Ces expressions de " conscience lucide "ou d'"état de veille de la conscience" semble avoir été données par dérision, surtout si l'on se rend compte de ce que devrait être une "conscience lucide" et ce qu'est en réalité cet état dans lequel l'homme vit et agit.
"Le deuxième état de conscience est le rappel de soi, ou conscience de soi, conscience de son être propre. Il est habituellement admis que nous avons cet état de conscience ou que nous pouvons l'avoir à volonté. Notre science et notre philosophie n'ont pas vu que nous ne possédons pas cet état de conscience et que notre désir seul est incapable de le créer en nous-mêmes, si nette que soit notre décision.
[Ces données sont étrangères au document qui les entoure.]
(** * U-Well: chat proxy (server.js) and guided-exercise client (chat.js)

    A shallow embedding of the request handlers of [server.js] and of the
    client-side state handlers of [chat.js], followed by the properties the
    specification states about them.

    Conventions of the embedding:
    - a JavaScript string is the list of its UTF-16 code units;
    - a JavaScript value that comes from JSON (request bodies, provider
      payloads, analysis results) is a [value]; a number is an IEEE 754
      double (a primitive float), printed as [Number::toString] prints it;
    - a conversion to a string that JavaScript answers with a TypeError is
      [None], and the handlers treat it as the exception it is;
    - the runtime's own functions that the code calls but does not define
      ([String.prototype.toLowerCase], [JSON.parse], [JSON.stringify]) are
      the fields of the class [JsRuntime];
    - the upstream provider and the network are oracles handed to the
      handlers; a handler returns its HTTP response together with the trace
      of attempts and sleeps it performed. *)

From Stdlib Require Import ZArith NArith List String Ascii Bool Lia ZifyBool DecimalString.
From Stdlib Require Import Floats.PrimFloat Floats.FloatOps Floats.SpecFloat.
Import ListNotations.
Open Scope Z_scope.
Set Warnings "-register-all".

(* ================================================================= *)
(** ** JavaScript strings *)

(** UTF-16 code units. *)
Definition jsstring := list N.

(** One code point as UTF-16: itself inside the BMP, a surrogate pair above. *)
Definition utf16_units (cp : N) : jsstring :=
  if (cp <? 65536)%N then [cp]
  else [(55296 + (cp - 65536) / 1024)%N; (56320 + (cp - 65536) mod 1024)%N].

(** Decoder of the UTF-8 bytes of a source literal: [acc] is the code point
    under construction and [need] the number of continuation bytes missing. *)
Fixpoint utf8_decode (bs : list N) (acc : N) (need : nat) : jsstring :=
  match bs with
  | [] => []
  | b :: rest =>
      match need with
      | O =>
          if (b <? 128)%N then b :: utf8_decode rest 0%N O
          else if (b <? 224)%N then utf8_decode rest (b - 192)%N 1%nat
          else if (b <? 240)%N then utf8_decode rest (b - 224)%N 2%nat
          else utf8_decode rest (b - 240)%N 3%nat
      | S O => utf16_units (acc * 64 + (b - 128))%N ++ utf8_decode rest 0%N O
      | S n => utf8_decode rest (acc * 64 + (b - 128))%N n
      end
  end.

(** The JavaScript string denoted by a literal of the source text. *)
Definition js (s : string) : jsstring :=
  utf8_decode (map N_of_ascii (list_ascii_of_string s)) 0%N O.

(** [s === t] on strings. *)
Fixpoint str_eqb (s t : jsstring) : bool :=
  match s, t with
  | [], [] => true
  | x :: s', y :: t' => (x =? y)%N && str_eqb s' t'
  | _, _ => false
  end.

(** [s.startsWith(t)]. *)
Fixpoint starts_with (s t : jsstring) {struct t} : bool :=
  match t, s with
  | [], _ => true
  | _ :: _, [] => false
  | y :: t', x :: s' => (x =? y)%N && starts_with s' t'
  end.

(** [s.endsWith(t)]. *)
Definition ends_with (s t : jsstring) : bool := starts_with (rev s) (rev t).

(** [s.includes(t)]: [t] occurs at some offset of [s]. *)
Fixpoint includes (s t : jsstring) : bool :=
  starts_with s t ||
  match s with
  | [] => false
  | _ :: s' => includes s' t
  end.

(** The class [\s] of regular expressions, which is also what [trim] removes:
    WhiteSpace and LineTerminator of ECMAScript. *)
Definition is_space (u : N) : bool :=
  ((9 <=? u) && (u <=? 13) || (u =? 32) || (u =? 160) || (u =? 5760)
   || (8192 <=? u) && (u <=? 8202) || (u =? 8232) || (u =? 8233)
   || (u =? 8239) || (u =? 8287) || (u =? 12288) || (u =? 65279))%N.

(** The class [\w]: ASCII letters, digits and the underscore. *)
Definition is_word (u : N) : bool :=
  ((48 <=? u) && (u <=? 57) || (65 <=? u) && (u <=? 90) || (u =? 95)
   || (97 <=? u) && (u <=? 122))%N.

Fixpoint drop_while (p : N -> bool) (s : jsstring) : jsstring :=
  match s with
  | [] => []
  | x :: s' => if p x then drop_while p s' else s
  end.
(** The claims of the test input with two values for [role]. *)
Lemma claimsToAttributes_lookup_witness :
  let claims := [ ("role", VStrings (Some ["admin-hello"; "admin-ola"]));
                  ("a", VString "b") ] in
  exists info : AssertionInfo.t,
    claimsToAttributes claims = Some info /\
    length (AssertionInfo.Values info) = 2 /\
    exists attr : Attribute.t,
      mapGet "role" (AssertionInfo.Values info) = Some attr /\
      Attribute.Name attr = "role" /\
      slice.elems (Attribute.Values attr)
      = [AttributeValue.Build "admin-hello"; AttributeValue.Build "admin-ola"].
Proof.
  intro claims.
  assert (Hnd : NoDup (map fst claims)).
  { constructor; [intros [H | []]; discriminate|].
    constructor; [intros [] | constructor]. }
  eexists. split; [reflexivity|].
  destruct (claimsToAttributes_lookup claims _ Hnd eq_refl) as (Hlen & Hget).
  split; [exact Hlen|].
  destruct (Hget "role") as (attr & Ha & Hn & Hv & _).
  exists attr. repeat split; assumption.
Defined.
(** The bracket expression [[!x]] for a character [x] other than the
    closing bracket and the hyphen: the set of all characters but [x]. *)
Lemma translate_from_negated_char (x : ascii) (rest : list ascii) (after_star : bool) :
  x <> "]"%char -> x <> "-"%char ->
  Fnmatch.translate_from ("["%char :: "!"%char :: x :: "]"%char :: rest) 0 after_star =
    Fnmatch.Class true [Fnmatch.Single x] :: Fnmatch.translate_from rest 0 false.
Proof.
  intros Hb Hh.
  destruct x as [[] [] [] [] [] [] [] []];
    try (exfalso; apply Hb; reflexivity);
    try (exfalso; apply Hh; reflexivity);
    reflexivity.
Qed.

Lemma translate_negated_char_between (l1 l2 : string) (x : ascii) :
  literal l1 = true -> literal l2 = true ->
  x <> "]"%char -> x <> "-"%char ->
  Fnmatch.translate (l1 +:+ "[!" +:+ String x ("]" +:+ l2)) =
    map Fnmatch.Lit (list_ascii_of_string l1) ++
    Fnmatch.Class true [Fnmatch.Single x] :: map Fnmatch.Lit (list_ascii_of_string l2).
Proof.
  unfold literal, Fnmatch.translate. intros H1 H2 Hb Hh.
  rewrite list_ascii_of_string_app.
  rewrite (translate_from_literal _ _ false H1), after_literal_no_star.
  change (list_ascii_of_string ("[!" +:+ String x ("]" +:+ l2)))
    with ("["%char :: "!"%char :: x :: "]"%char :: list_ascii_of_string l2).
  rewrite (translate_from_negated_char x _ false Hb Hh).
  rewrite (translate_from_literal_end _ false H2). reflexivity.
Qed.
"Le troisième état de conscience est la conscience objective. Dans cet état, l'homme peut voir les choses comme elle sont. Parfois, dans ses états inférieurs de conscience, il peut avoir des éclairs de cette conscience supérieure. Les religions de tous les peuples contiennent des témoignages sur la possibilité d'un tel état de conscience, qu'elles qualifient d'"illumination", ou de divers autres noms, et disent indescriptible. Mais la seule voie correcte vers la conscience objective passe par le développement de la conscience de soi. Un homme ordinaire, artificiellement amené à un état de conscience objective et ramené ensuite à son état habituel, ne se souviendra de rien et pensera simplement qu'il a perdu connaissance pendant un certain temps. Mais l'état de conscience de soi, l'homme peut avoir des éclairs de conscience objective et en garder le souvenir.
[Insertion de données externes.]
(** One step: the interval survives exactly the events that keep it. *)
Lemma pollStep_interval (st st' : PollState) (e : PollEvent) :
  pollStep st e = Some st' ->
  pollInterval st' = pollInterval st && keepsPolling e.
Proof.
  destruct e as [|o|]; simpl.
  - destruct (pollInterval st); [|discriminate].
    intros [= <-]. reflexivity.
  - destruct (inFlight st); [discriminate|].
    intros [= <-]. rewrite onSettle_interval. reflexivity.
  - intros [= <-]. simpl. rewrite andb_false_r. reflexivity.
Qed.

Lemma pollRun_interval (trace : list PollEvent) :
  forall st st', pollRun st trace = Some st' ->
  pollInterval st' = pollInterval st && forallb keepsPolling trace.
Proof.
  induction trace as [|e rest IH]; intros st st'; simpl.
  - intros [= <-]. rewrite andb_true_r. reflexivity.
  - destruct (pollStep st e) as [st1|] eqn:Hstep; [|discriminate].
    intros Hrun. rewrite (IH _ _ Hrun), (pollStep_interval _ _ _ Hstep).
    rewrite andb_assoc. reflexivity.
Qed.

Lemma pollStep_schedule (st st' : PollState) (e : PollEvent) :
  onSchedule st -> pollStep st e = Some st' ->
  onSchedule st' /\ startedAt st' = startedAt st.
Proof.
  unfold onSchedule. intros Hinv. destruct e as [|o|]; simpl.
  - destruct (pollInterval st); [|discriminate].
    intros [= <-]. simpl. rewrite schedule_S, Hinv. auto.
  - destruct (inFlight st); [discriminate|].
    intros [= <-].
    match goal with |- context [onSettle o ?s] =>
      destruct (onSettle_log o s) as (-> & -> & ->) end.
    simpl. auto.
  - intros [= <-]. simpl. auto.
Qed.

Lemma pollRun_schedule (trace : list PollEvent) :
  forall st st', onSchedule st -> pollRun st trace = Some st' ->
  onSchedule st' /\ startedAt st' = startedAt st.
Proof.
  induction trace as [|e rest IH]; intros st st' Hinv; simpl.
  - intros [= <-]. auto.
  - destruct (pollStep st e) as [st1|] eqn:Hstep; [|discriminate].
    intros Hrun.
    destruct (pollStep_schedule _ _ _ Hinv Hstep) as [Hinv1 Hs1].
    destruct (IH _ _ Hinv1 Hrun) as [Hinv' Hs']. split; congruence.
Qed.

(** However often it has fired, a live interval fires again. *)
Lemma pollRun_ticks (n : nat) :
  forall st, pollInterval st = true ->
  exists st', pollRun st (repeat Tick n) = Some st'
              /\ pollInterval st' = true
              /\ fired st' = (fired st + n)%nat.
Proof.
  induction n as [|n IH]; intros st Hlive; simpl.
  - exists st. rewrite Nat.add_0_r. auto.
  - rewrite Hlive.
    match goal with |- context [pollRun ?s _] =>
      destruct (IH s eq_refl) as (st' & Hrun & Hlive' & Hfired) end.
    exists st'. simpl in Hfired. repeat split; [exact Hrun|exact Hlive'|lia].
Qed.

Lemma decisionIn_spec (o : Http.FetchResult AnalysisData) (u : AnalysisData) :
  decisionIn o = Some u <->
  exists r, o = Http.Resolved r /\ Http.ok r = true
            /\ Http.json r = Http.Parsed u
            /\ truthy (investment_decision u) = true.
Proof.
  split.
  - destruct o as [m|r]; simpl; [discriminate|].
    destruct (Http.ok r) eqn:Hok; [|discriminate].
    destruct (Http.json r) as [b|m] eqn:Hjson; [|discriminate].
    destruct (truthy (investment_decision b)) eqn:Ht; [|discriminate].
    intros [= <-]. exists r. auto.
  - intros (r & -> & Hok & Hjson & Ht). simpl.
    rewrite Hok, Hjson, Ht. reflexivity.
Qed.

(** C2: for a record without an investment decision the effect registers
    an interval of 10000 ms. A settled request counts as bringing the
    decision exactly when it resolved with an ok status and a body that
    parses to a record whose [investment_decision] is truthy. After any
    sequence of firings, settled requests and cleanups, the interval is
    still registered exactly when no settled request brought the decision
    and the effect's cleanup did not run; the requests issued so far went
    out 10000 ms, 20000 ms, ... after the effect ran, one per firing (no
    backoff); and for every [n] the interval fires [n] times in a row and
    is still registered afterwards (no maximum number of attempts). *)
Theorem polling_until_decision (now : Z) (d : AnalysisData) :
  truthy (investment_decision d) = false ->
  POLL_INTERVAL_MS = 10000
  /\ pollInterval (pollEffect now d) = true
  /\ (forall o, keepsPolling (Settle o) = false <->
        exists r u, o = Http.Resolved r /\ Http.ok r = true
                    /\ Http.json r = Http.Parsed u
                    /\ truthy (investment_decision u) = true)
  /\ keepsPolling Tick = true /\ keepsPolling Cleanup = false
  /\ (forall trace st',
        pollRun (pollEffect now d) trace = Some st' ->
        (pollInterval st' = true <-> forallb keepsPolling trace = true)
        /\ requests st' =
           map (fun k => now + 10000 * Z.of_nat (S k)) (seq 0 (fired st')))
  /\ (forall n, exists st',
        pollRun (pollEffect now d) (repeat Tick n) = Some st'
        /\ pollInterval st' = true /\ length (requests st') = n).
Proof.
  intros Hnone.
  assert (Hlive : pollInterval (pollEffect now d) = true)
    by (simpl; rewrite Hnone; reflexivity).
  assert (Hsched : onSchedule (pollEffect now d)) by reflexivity.
  split; [reflexivity|]. split; [exact Hlive|].
  split; [|split; [reflexivity|split; [reflexivity|split]]].
  - intros o. simpl. split.
    + destruct (decisionIn o) as [u|] eqn:Hdec; [|discriminate].
      intros _. apply decisionIn_spec in Hdec as (r & Hr).
      exists r, u. exact Hr.
    + intros (r & u & Hr).
      assert (Hdec : decisionIn o = Some u)
        by (apply decisionIn_spec; exists r; exact Hr).
      rewrite Hdec. reflexivity.
  - intros trace st' Hrun. split.
    + rewrite (pollRun_interval _ _ _ Hrun), Hlive. reflexivity.
    + destruct (pollRun_schedule _ _ _ Hsched Hrun) as [Hinv Hstart].
      unfold onSchedule in Hinv. rewrite Hinv, Hstart. reflexivity.
  - intros n. destruct (pollRun_ticks n _ Hlive) as (st' & Hrun & Hl & Hf).
    exists st'. split; [exact Hrun|]. split; [exact Hl|].
    destruct (pollRun_schedule _ _ _ Hsched Hrun) as [Hinv _].
    unfold onSchedule in Hinv. rewrite Hinv. unfold schedule.
    rewrite length_map, length_seq, Hf. reflexivity.
Qed.

(** A pending deal polled twice: the first request fails, the second
    brings the decision and the interval is cleared; and three firings
    in a row with the interval still registered. *)
Lemma polling_until_decision_witness :
  (pollInterval <$> pollRun (pollEffect 0 (pendingDeal None)) twoPolls
   = Some false)
  /\ (requests <$> pollRun (pollEffect 0 (pendingDeal None)) twoPolls
      = Some [10000; 20000])
  /\ (exists st',
        pollRun (pollEffect 0 (pendingDeal None)) (repeat Tick 3) = Some st'
        /\ pollInterval st' = true /\ length (requests st') = 3%nat).
Proof.
  pose proof (polling_until_decision 0 (pendingDeal None) eq_refl)
    as (_ & _ & _ & _ & _ & Hrun & Hmany).
  destruct (pollRun (pollEffect 0 (pendingDeal None)) twoPolls)
    as [st'|] eqn:Hst'; [|vm_compute in Hst'; discriminate Hst'].
  destruct (Hrun _ _ Hst') as [Hiff Hreq].
  split; [|split; [|exact (Hmany 3%nat)]]; simpl.
  - destruct (pollInterval st'); [|reflexivity].
    destruct Hiff as [Hiff _]. specialize (Hiff eq_refl). discriminate Hiff.
  - rewrite Hreq. vm_compute in Hst'. injection Hst' as <-. reflexivity.
Defined.

End Polling.

(** ** The public interview page *)
Section Interview.
Import Js InterviewPage Samples.
Local Open Scope Z_scope.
" Le quatrième état de conscience représente un état tout à fait différent du précédent; il est le résultat d'une croissance intérieure et d'un long et difficile travail sur soi.
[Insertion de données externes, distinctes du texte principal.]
Lemma no_row_for_pair (t : sql.Tables) (P U : Z) :
  (forall a, In a (sql.project_access t) ->
             ProjectAccess.ProjectID a = P -> ProjectAccess.UserID a <> U) ->
  existsb (ProjectAccessRepository.for_project_and_user P U) (sql.project_access t)
  = false.
Proof.
  intros H. apply not_true_is_false. intros E. apply has_view_rows in E.
  destruct E as [a [Ha [E1 E2]]]. now apply (H a).
Qed.

Lemma existsb_of_find {A : Type} (f : A -> bool) (l : list A) (x : A) :
  find f l = Some x -> existsb f l = true.
Proof.
  intros E. apply find_some in E. apply existsb_exists. now exists x.
Qed.

(** X1. What [GrantAccess] of the service answers, case by case: a missing
    project gives [ErrProjectNotFound]; an existing project and a missing
    user give [ErrUserNotFound]; both existing and a row for the pair give
    [ErrProjectAccessExists]; in these three cases no table changes. In the
    one case left the call succeeds: it appends one row carrying the next
    id of the table, the project, the user, the level asked for and the
    current time as the column keeps it, moves the counter on by one, and
    touches nothing else; the grant handed back is that row with the
    instant itself for its two time stamps. *)
Theorem GrantAccess_case_by_case
  (db : sql.DB) (P : Z) (accessCreate : ProjectAccessCreate.t) :
  let t := sql.tables db in
  let U := ProjectAccessCreate.UserID accessCreate in
  let call := ProjectAccessService.GrantAccess P accessCreate db in
  let project_exists := exists p, In p (sql.projects t) /\ Project.ID p = P in
  let user_exists := exists u, In u (sql.users t) /\ User.ID u = U in
  ((forall p, In p (sql.projects t) -> Project.ID p <> P) ->
   fst call = Err ErrProjectNotFound /\ sql.tables (snd call) = t)
  /\ (project_exists -> (forall u, In u (sql.users t) -> User.ID u <> U) ->
      fst call = Err ErrUserNotFound /\ sql.tables (snd call) = t)
  /\ (project_exists -> user_exists ->
      (exists a, In a (sql.project_access t)
                 /\ ProjectAccess.ProjectID a = P /\ ProjectAccess.UserID a = U) ->
      fst call = Err ErrProjectAccessExists /\ sql.tables (snd call) = t)
  /\ (project_exists -> user_exists ->
      (forall a, In a (sql.project_access t) ->
                 ProjectAccess.ProjectID a = P -> ProjectAccess.UserID a <> U) ->
      let row :=
        ProjectAccess.mk (sql.project_access_auto_increment t) P U
                         (ProjectAccessCreate.Level accessCreate)
                         (sql.stamp db) (sql.stamp db) in
      fst call
      = Ok (ProjectAccess.mk (sql.project_access_auto_increment t) P U
                             (ProjectAccessCreate.Level accessCreate)
                             (sql.now db) (sql.now db))
      /\ sql.tables (snd call)
         = sql.mkTables (sql.projects t) (sql.project_access t ++ [row])
                        (sql.users t) (sql.projects_auto_increment t)
                        (sql.project_access_auto_increment t + 1)
                        (sql.users_auto_increment t)).
Proof.
  intros t U call project_exists user_exists.
  subst project_exists user_exists call U t.
  unfold ProjectAccessService.GrantAccess, bind.
  cbn [ProjectRepositoryInterface.GetByID projectRepo
       UserRepositoryInterface.GetByID userRepo
       ProjectAccessRepositoryInterface.Create projectAccessRepo].
  unfold ProjectRepository.GetByID, UserRepository.GetByID.
  rewrite tables_sent.
  split; [| split; [| split]].
  - intros Hmiss. now rewrite (find_project_missing _ P Hmiss).
  - intros Hp Hu. destruct (find_project_exists _ P Hp) as [p [-> _]].
    cbv beta iota zeta. rewrite !tables_sent.
    now rewrite (find_user_missing _ _ Hu).
  - intros Hp Hu [a [Ha [E1 E2]]].
    destruct (find_project_exists _ P Hp) as [p [-> _]].
    cbv beta iota zeta. rewrite !tables_sent.
    destruct (find_user_exists _ _ Hu) as [u ->].
    cbv beta iota zeta.
    rewrite (Create_duplicate _ _ a); [split; reflexivity | | |]; auto.
  - intros Hp Hu Hnew.
    destruct (find_project_exists _ P Hp) as [p [Efp _]]. rewrite Efp.
    cbv beta iota zeta. rewrite !tables_sent.
    destruct (find_user_exists _ _ Hu) as [u Efu]. rewrite Efu.
    cbv beta iota zeta.
    unfold ProjectAccessRepository.Create. cbv zeta.
    cbn [ProjectAccess.ProjectID ProjectAccess.UserID ProjectAccess.Level].
    rewrite !tables_sent, count_positive.
    rewrite (no_row_for_pair _ P _ Hnew).
    rewrite (existsb_of_find _ _ _ Efp), (existsb_of_find _ _ _ Efu).
    cbn. split; reflexivity.
Qed.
" Ce pendant le troisième état de conscience constitue le droit naturel de l'homme tel qu'il est et, si l'homme ne le possède pas, c'est uniquement parce que ses conditions de vie sont anormales. Sans exagération aucune, on peut dire qu'à l'époque actuelle le troisième état de conscience n'apparaît en l'homme que par de très brefs et très rares éclairs et qu'il est impossible de le rendre plus ou moins permanent sans un entraînement spécial.
" Pour la grande majorité des gens, même cultivés et pensants, le principal obstacle sur la voie de l'acquisition de la conscience de soi, c'est qu'ils croient la posséder ; en d'autres termes, ils sont tout à fait convaincus d'avoir déjà conscience d'eux-mêmes et de posséder tout ce qui accompagne cet état : l'individualité, dans le sens d'un " Moi " permanent et immuable, la volonté, la capacité de faire, et ainsi de suite. Or il est bien évident qu'un homme ne verra pas l'intérêt d'acquérir par un long et difficile travail une chose que, dans son opinion, il possède déjà. Au contraire, si vous le lui dites, il pensera soit que vous êtes fou, soi que vous tentez d'exploiter sa crédulité pour votre profit personnel.
"Les deux états de conscience supérieurs, la "conscience de soi" et la "conscience objective" sont liés au fonctionnement des centres supérieurs de l'homme.
" Car en plus des centres dont nous avons déjà parlé, il en existe encore deux, le "centre émotionnel supérieur" et le "centre intellectuel supérieur". Ces centres sont en nous; ils sont pleinement développés et travaillent tout le temps, mais leur travail ne parvient jamais jusqu'à notre conscience ordinaire. La raison doit en être recherchée dans les propriétés spéciales de notre prétendue "conscience lucide.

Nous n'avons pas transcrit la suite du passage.